According to the classification of deformation stages proposed by Martin and Chandler [6], the loaded samples exhibit all stages of the deformation process. The initial stage of loading has a non-linear concave segment in the ${\sigma }_1-{\epsilon }_1$ curve. This stage is generally treated as the microcrack and/or micropore closure causing a gradual increase in the tangential modulus. Notably, in this stage of deformation the lateral strain remains approximately zero. Thus, the deformation occurs to some extent only in the loading direction. This proves the microcrack closure being a possible mechanism driving the tangential modulus change. The ratio $\frac{{\sigma }_{cc}}{{\sigma }_p}$ for the tested samples might be as high as 0.23, which is indicative of a quite long stage of the micropores closure.
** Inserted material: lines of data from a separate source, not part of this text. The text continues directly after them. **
(** * Multilevel Sensor constants generator

    A shallow embedding of [scripts/generate_multilevel_sensor_constants.py]:
    the name normalizer, the model builder (scale groups and sensor types),
    the renderer, the unit index, the splice of the hand-written suffix of
    the previous constants file, and the formatter / version-control tail of
    the script.

    Python [str] values are lists of characters ([list ascii]); a Python
    [dict] is an association list in insertion order; the exceptions the
    script raises are constructors of [exn].  The builder is given twice:
    on the documents in the form the script expects, and on the documents
    as [json.loads] returns them, where it can fail on their form. *)

From Stdlib Require Import List Ascii String ZArith Lia Bool Arith.
From Stdlib Require Import Permutation Sorted DecimalString FinFun.
Import ListNotations.

Set Implicit Arguments.

(** ** Strings *)

Definition str := list ascii.

(** [py "..."] is the Python string literal ["..."]. *)
Definition py (s : string) : str := list_ascii_of_string s.

Definition chr (n : nat) : ascii := ascii_of_nat n.
Definition ord (c : ascii) : nat := nat_of_ascii c.

Definition in_range (lo hi : nat) (c : ascii) : bool :=
  (lo <=? ord c) && (ord c <=? hi).

Definition is_digit (c : ascii) : bool := in_range 48 57 c.
Definition is_upper (c : ascii) : bool := in_range 65 90 c.
Definition is_lower (c : ascii) : bool := in_range 97 122 c.
Definition is_alpha (c : ascii) : bool := is_upper c || is_lower c.

Definition lower_char (c : ascii) : ascii :=
  if is_upper c then chr (ord c + 32) else c.
Definition upper_char (c : ascii) : ascii :=
  if is_lower c then chr (ord c - 32) else c.

(** [str.lower()] and [str.upper()]. *)
Definition lower (s : str) : str := map lower_char s.
Definition upper (s : str) : str := map upper_char s.

(** [str.title()]: a letter that follows a letter is lower-cased, any other
    letter is upper-cased; [cased] says whether the previous character was
    a letter. *)
Fixpoint title_from (cased : bool) (s : str) : str :=
  match s with
  | [] => []
  | c :: r =>
      (if is_alpha c
       then (if cased then lower_char c else upper_char c)
       else c) :: title_from (is_alpha c) r
  end.

Definition title (s : str) : str := title_from false s.

Definition char_eqb (a b : ascii) : bool := Ascii.eqb a b.

Fixpoint str_eqb (a b : str) : bool :=
  match a, b with
  | [], [] => true
  | x :: a', y :: b' => char_eqb x y && str_eqb a' b'
  | _, _ => false
  end.

(** [s.startswith(p)]. *)
Fixpoint startswith (p s : str) : bool :=
  match p, s with
  | [], _ => true
  | x :: p', y :: s' => char_eqb x y && startswith p' s'
  | _ :: _, [] => false
  end.
Lemma run_accounted ops : forall pre s s',
  (exists sh, wf s sh) -> accounted pre s ->
  (forall n p, 0 <= pins (pre ++ take n ops) p) ->
  Z.of_nat (length (pre ++ ops)) < 2 ^ 32 ->
  run ops s = Some s' -> accounted (pre ++ ops) s'.
Proof.
  induction ops as [|o ops IH]; intros pre s s' Hwf Ha Hm Hlen E; simpl in E.
  - injection E as <-. rewrite app_nil_r. exact Ha.
  - destruct (step o s) as [s1|] eqn:Hstep; [|discriminate E].
    assert (Hcons : pre ++ o :: ops = (pre ++ [o]) ++ ops)
      by (rewrite <- app_assoc; reflexivity).
    rewrite Hcons in Hlen |- *. destruct Hwf as [sh Hwf].
    apply (IH (pre ++ [o]) s1 s').
    + destruct (step_keeps_wf o s s1 Hstep) as [_ H]; [eauto | exact H].
    + apply (step_accounted pre o s s1 sh Hwf Ha).
      * intros p. specialize (Hm 0%nat p). rewrite app_nil_r in Hm. exact Hm.
      * intros p. apply (Hm 1%nat p).
      * rewrite !length_app in Hlen. simpl in Hlen. lia.
      * exact Hstep.
    + intros n p. specialize (Hm (S n) p). simpl in Hm.
      rewrite <- app_assoc. exact Hm.
    + exact Hlen.
    + exact E.
Qed.

(** C7: in a run of fewer than [2^31] calls of [bget], [bread], [bwrite],
    [brelse], [bpin] and [bunpin] after [binit] in which every [bunpin]
    undoes an earlier [bpin] of the same buffer, the reference count of
    every buffer stays at or above 0 and never wraps around: it is at
    least the number of pins the buffer has outstanding, plus one while
    its sleep-lock is held, and at most the number of calls made. *)
Theorem refcnt_counts_references (nbuf : nat) (now : Z) (ops : list op)
        (s0 s : bcache) (p : ptr) (b : buf) :
  binit now (boot nbuf) = Ret tt s0 ->
  run ops s0 = Some s ->
  matched ops ->
  Z.of_nat (length ops) < 2 ^ 31 ->
  get s p = Some b ->
  0 <= count_of b /\ count_of b = refcnt b /\
  pins ops p + locked b <= refcnt b <= Z.of_nat (length ops).
Proof.
  intros Hinit Hrun Hm Hlen Hb.
  destruct (binit_wf now nbuf) as (s0' & E0 & _ & Hwf0).
  rewrite E0 in Hinit. injection Hinit as ->.
  assert (Ha0 : accounted [] s0).
  { intros q x Hx. destruct (binit_unheld now nbuf s0 E0 q x Hx) as [H0 HN].
    unfold locked. rewrite H0, HN. simpl. lia. }
  assert (Ha : accounted ([] ++ ops) s).
  { apply (run_accounted ops [] s0 s); [eauto | exact Ha0 | | | exact Hrun].
    - intros n q. apply (Hm n q).
    - simpl. lia. }
  simpl in Ha. specialize (Ha p b Hb).
  assert (Hp : 0 <= pins ops p).
  { specialize (Hm (length ops) p). rewrite take_ge in Hm by lia. exact Hm. }
  pose proof (locked_range b) as Hl.
  assert (Hc : count_of b = refcnt b)
    by (unfold count_of; apply to_int_id; lia).
  rewrite Hc. split; [lia|]. split; [reflexivity | exact Ha].
Qed.

(** ** The victim is the least recently used buffer *)

Lemma ticks_okb_sound s : ticks_okb s = true -> ticks_ok s.
Proof.
  unfold ticks_okb. rewrite forallb_forall. intros H p b Hp.
  assert (Hin : In b (bufs s ++ buckets s ++ [head s])).
  { apply list_elem_of_In. destruct p as [|i|i|]; simpl in Hp.
    - discriminate Hp.
    - apply elem_of_app. left. apply (list_elem_of_lookup_2 _ i), Hp.
    - apply elem_of_app. right. apply elem_of_app. left.
      apply (list_elem_of_lookup_2 _ i), Hp.
    - injection Hp as <-. apply elem_of_app. right. apply elem_of_app.
      right. apply elem_of_cons. left. reflexivity. }
  specialize (H b Hin). apply andb_true_iff in H as [H1 H2]. lia.
Qed.

(** X18: The buffer [bget] recycles is the least recently used one: in use,
    with timestamps that are [uint] values, the buffer returned after a
    miss was unreferenced, and no unreferenced buffer of the pool had a
    smaller timestamp. *)
Theorem bget_recycles_lru (s s' : bcache) (pid d bn now : Z) (b : ptr) :
  reachable s -> ticks_ok s -> miss d bn s ->
  bget pid d bn now s = Ret b s' ->
  unreferenced s b /\
  forall k bk, get s (BUF k) = Some bk -> refcnt bk = 0 ->
               stamp s b <= ticks bk.
Proof.
  intros Hr Hticks Hmiss E. destruct (reachable_wf s Hr) as [sh Hwf].
  destruct (wf_pool s sh Hwf) as (L & HL & Hmem).
  destruct (bget_victim_lru pid d bn now s L Hticks Hmiss HL) as [Hlru _].
  destruct (Hlru b s' E) as (i & (La & Lb & HLeq & Hun & Hbefore & Hafter) & _).
  split; [exact Hun|]. intros k bk Hk H0.
  assert (Hunk : unreferenced s (BUF k)) by (exists bk; split; assumption).
  assert (Hst : stamp s (BUF k) = ticks bk) by (apply stamp_get, Hk).
  destruct (wf_cover s sh Hwf k (lookup_lt_Some _ _ _ Hk)) as (j & Hj & Hkj).
  assert (Hin : (j, BUF k) ∈ L) by (apply Hmem; eauto).
  rewrite <- Hst. rewrite HLeq in Hin.
  apply elem_of_app in Hin as [Hin | Hin].
  - specialize (Hbefore j (BUF k) Hin Hunk). lia.
  - apply elem_of_cons in Hin as [[= _ <-] | Hin]; [lia|].
    apply (Hafter j (BUF k) Hin Hunk).
Qed.

(** ** Writing a block and reading it again *)

Lemma bread_miss_data pid d bn now s b s1 bb :
  bget pid d bn now s = Ret b s1 -> get s1 b = Some bb -> valid bb = 0 ->
  exists s2 bb2,
    bread pid d bn now s = Ret b s2 /\ get s2 b = Some bb2 /\
    valid bb2 = 1 /\ dev bb2 = dev bb /\ blockno bb2 = blockno bb /\
    data bb2 = default (replicate BSIZE 0) (disk s1 !! (dev bb, blockno bb)) /\
    lock bb2 = lock bb /\
    iolog s2 = iolog s1 ++ [DiskRead (dev bb) (blockno bb)].
Proof.
  intros E Hb Hv. unfold bread, bind. rewrite E, (deref_ok s1 b bb Hb), Hv.
  cbn [Z.eqb]. unfold virtio_disk_rw. rewrite Hb.
  set (dat := default (replicate BSIZE 0) (disk s1 !! (dev bb, blockno bb))).
  set (s2 := put s1 b (set_data dat bb)).
  assert (H2 : get (mkCache (bufs s2) (head s2) (buckets s2) (disk s2)
                            (iolog s2 ++ [DiskRead (dev bb) (blockno bb)])) b
               = Some (set_data dat bb)).
  { rewrite get_logged. apply (get_put_eq s1 b _ bb Hb). }
  rewrite (upd_ok _ b _ _ H2).
  eexists. eexists. split; [reflexivity|].
  split; [apply (get_put_eq _ b _ _ H2)|].
  do 5 (split; [reflexivity|]).
  rewrite iolog_put. cbn [iolog]. unfold s2. rewrite iolog_put. reflexivity.
Qed.

(** X19: What [bwrite] has written is what a later [bread] brings back: the
    data of the buffer are on the device under the buffer's block, and
    a [bread] that misses the block takes a buffer and fills it with
    the data the device holds for the block. *)
Theorem bwrite_then_bread (pid : Z) (b : ptr) (s : bcache) (bb : buf) :
  get s b = Some bb -> lock bb = Some pid ->
  exists s1,
    bwrite pid b s = Ret tt s1 /\
    disk s1 !! (dev bb, blockno bb) = Some (data bb) /\
    forall s2 pid2 now b2 s3,
      disk s2 !! (dev bb, blockno bb) = Some (data bb) ->
      miss (dev bb) (blockno bb) s2 ->
      bread pid2 (dev bb) (blockno bb) now s2 = Ret b2 s3 ->
      exists bb3, get s3 b2 = Some bb3 /\ valid bb3 = 1 /\
                  dev bb3 = dev bb /\ blockno bb3 = blockno bb /\
                  data bb3 = data bb.
Proof.
  intros Hb Hl. exists (written s bb).
  split; [apply (bwrite_holding pid b s bb Hb Hl)|].
  split; [apply lookup_insert_eq|].
  intros s2 pid2 now b2 s3 Hdisk Hmiss E.
  destruct (bget pid2 (dev bb) (blockno bb) now s2) as [b' s2a| | | |] eqn:Eg;
    try (unfold bread, bind in E; rewrite Eg in E; discriminate E).
  destruct (bget_on_miss pid2 (dev bb) (blockno bb) now s2 Hmiss) as [h Eh].
  rewrite Eh in Eg.
  destruct (bget_miss_result _ _ _ _ _ _ _ _ _ _ Eg)
    as (st & b0 & bb' & _ & _ & _ & _ & Hb' & Hv & Hd & Hn & _).
  rewrite <- Eh in Eg.
  destruct (bread_miss_data pid2 _ _ now s2 b' s2a bb' Eg Hb' Hv)
    as (s3' & bb3 & E' & Hb3 & Hv3 & Hd3 & Hn3 & Hdat & _).
  rewrite E' in E. injection E as <- <-.
  exists bb3. split; [exact Hb3|]. split; [exact Hv3|].
  split; [congruence|]. split; [congruence|].
  rewrite Hdat, Hd, Hn.
  pose proof (bget_same_device pid2 (dev bb) (blockno bb) now s2) as Hsame.
  rewrite Eg in Hsame. destruct Hsame as [_ Hdk].
  rewrite Hdk, Hdisk. reflexivity.
Qed.

(** X20: What [bread] returns: a buffer of the pool, locked by the caller,
    that carries the identity of the requested block and is valid;
    either the device was not asked, or the buffer has just been filled
    with what the device holds for the block, by one read request. *)
Theorem bread_returns_valid (s s' : bcache) (pid d bn now : Z) (b : ptr) :
  reachable s -> bread pid d bn now s = Ret b s' ->
  exists k bb',
    b = BUF k /\ (k < length (bufs s))%nat /\
    get s' b = Some bb' /\ valid bb' <> 0 /\ lock bb' = Some pid /\
    dev bb' = d /\ blockno bb' = bn /\
    (iolog s' = iolog s \/
     (iolog s' = iolog s ++ [DiskRead d bn] /\
      data bb' = default (replicate BSIZE 0) (disk s !! (d, bn)))).
Proof.
  intros Hr E. destruct (reachable_wf s Hr) as [sh Hwf].
  destruct (bget pid d bn now s) as [b1 s1| | | |] eqn:Eg;
    try (unfold bread, bind in E; rewrite Eg in E; discriminate E).
  destruct (decide (0 <= haskBlock bn < NBUCKETS)) as [Hh|Hh];
    [|rewrite (bget_bad_hash pid d bn now s Hh) in Eg; discriminate Eg].
  destruct (bget_outcome pid d bn now s sh Hwf Hh)
    as [[Ep _] | (k & bb & s1' & bb1 & Hk & _ & Htk & Hb1 & Hd & Hn & _ & _
                  & _ & _ & Hdk & Hlg & _)];
    [rewrite Eg in Ep; discriminate Ep|].
  rewrite Eg in Htk.
  destruct Htk as [(_ & Eq & Hheld) | (_ & Eq & _)]; [|discriminate Eq].
  injection Eq as Eb Es. subst b1 s1'.
  destruct (Z.eq_dec (valid bb1) 0) as [Hv|Hv].
  - destruct (bread_miss_data pid d bn now s _ s1 bb1 Eg Hb1 Hv)
      as (s2 & bb2 & E2 & Hb2 & Hv2 & Hd2 & Hn2 & Hdat & Hl2 & Hlog2).
    rewrite E2 in E. injection E as <- <-.
    exists k, bb2. split; [reflexivity|]. split; [exact Hk|].
    split; [exact Hb2|]. split; [rewrite Hv2; discriminate|].
    split; [congruence|]. split; [congruence|]. split; [congruence|].
    right. rewrite Hlog2, Hlg, Hd, Hn, Hdat, Hdk, Hd, Hn. split; reflexivity.
  - rewrite (bread_valid pid d bn now s _ s1 bb1 Eg Hb1 Hv) in E.
    injection E as <- <-.
    exists k, bb1. split; [reflexivity|]. split; [exact Hk|].
    split; [exact Hb1|]. split; [exact Hv|]. split; [exact Hheld|].
    split; [exact Hd|]. split; [exact Hn|]. left. exact Hlg.
Qed.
The linear dependence of the ${\sigma }_1-{\epsilon }_1$ curve is observed in the next stage of deformation. Judging by the ${\sigma }_1-{\epsilon }_3$ curves, the elastic stage is not long. A departure from linearity in these curves is indicative of a crack initiation process which points out the onset of the next stage. The newly formed cracks exhibit a stable growth after the ${\sigma }_{ci}$ threshold is exceeded. Based on the analysis, the ratio of the crack initiation-to-peak stress lies in the range of ≈0.45–0.63. This range is quite consistent with the data reported in [5,6].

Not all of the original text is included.